13

El verano aún continuó con buen tiempo. Al anochecer, a menudo se desataban tormentas, y entonces se sentaba en el balcón techado a mirar cómo se oscurecían las nubes, cómo el viento hacía que se inclinaran los árboles y cómo empezaban a caer las gotas, primero aisladas y luego en forma de aguacero. Cuando la temperatura descendía demasiado, se echaba una manta por encima. A veces se quedaba dormida y no se despertaba hasta que era noche cerrada. Por la mañana, tras la tormenta, el aire era de una frescura embriagadora.

Daba paseos más largos e hizo planes para irse de viaje, pero no llegó a decidirse. Recibió una postal de Emilia desde Costa Rica. Sus padres no le perdonaban que la hubiera dejado irse a aquel viaje. Tendría que haberse quedado al menos con la dirección de la amiga de Frankfurt, para haber podido hablar con ella antes de su partida. Al final les dijo que no quería seguir oyendo hablar de aquel asunto y que, si no pensaban dejarlo, no fueran a visitarla más.
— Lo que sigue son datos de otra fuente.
(* ===== verification/ProviderStore.v ===== *)
(** * The repository of provider requests
    (src/internal/storage/provider_accounting_repository.go)

    Every operation that changes a table is one transaction: it returns a value
    and the new tables, or an error, and then the tables are as they were.
    Identities are valid by their type in Go, so that the conversions of SQL
    arguments and columns leave them alone. Times are nanoseconds since the
    epoch in UTC; [now] is what the clock of the repositories says during a
    call. Whether a text is JSON for SQLite ([json_valid]) and for Go
    ([json_Valid]), the JSON of a map of counts, and the orders in which Go
    ranges over maps are parameters. *)

From Stdlib Require Import Ascii String QArith.
From S2P Require Import Prelude GoText GoErrors PolicyValues Identity Pricing GoPath ProviderTypes.
From S2P Require Import BudgetSchema BudgetSnapshots BudgetLedger ProviderAttempts ProviderSchema.
Open Scope string_scope.
Open Scope list_scope.
Open Scope go_scope.

Definition maximumProviderPriceComponents : Z := 128.
Definition maximumProviderRequestAttempts : Z := 32.
Definition maximumProviderAccountingRecords : Z := 1024.
Definition maximumProviderEvidenceRecords : Z := 4096.

(** ** Inputs and results *)

Record ProviderConfigurationRevision := {
  Config_ID : string;
  Config_ProviderID : ID;
  Config_Revision : Z;
  Config_AdapterName : string;
  Config_AdapterVersion : string;
  Config_ProviderVersion : string;
  Config_EndpointRedacted : string;
  Config_CapabilitiesJSON : string;
  Config_ContentSHA256 : string;
  Config_ApprovalReference : option string;
  Config_IdempotencyKey : string;
  Config_CreatedAt : Z;
}.

Record CreateProviderConfigurationRevision := {
  CreateConfig_ID : string;
  CreateConfig_ProviderID : ID;
  CreateConfig_ExpectedLatestRevision : Z;
  CreateConfig_AdapterName : string;
  CreateConfig_AdapterVersion : string;
  CreateConfig_ProviderVersion : string;
  CreateConfig_EndpointRedacted : string;
  CreateConfig_CapabilitiesJSON : string;
  CreateConfig_ContentSHA256 : string;
  CreateConfig_ApprovalReference : option string;
  CreateConfig_IdempotencyKey : string;
}.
Después de unas semanas, llegó el paquetito de Adalbert. Le gustó aquel libro finito, encuadernado en negro; le gustó a la vista y al tacto. Y también le gustó su título: Esperanza y decisión. Pero no quería saber qué pensaba Adalbert.

Lo que sí le hubiera gustado saber era si seguía bailando igual de bien. En realidad, no podía ser de otro modo. Cuando fue a visitarlo, tendría que haberse quedado un rato más, haber encendido la radio y haberse puesto a bailar con él, haber salido de la habitación a la terraza y haberse dejado llevar por él, con su único brazo, de un modo tan seguro y tan ligero, como si volara.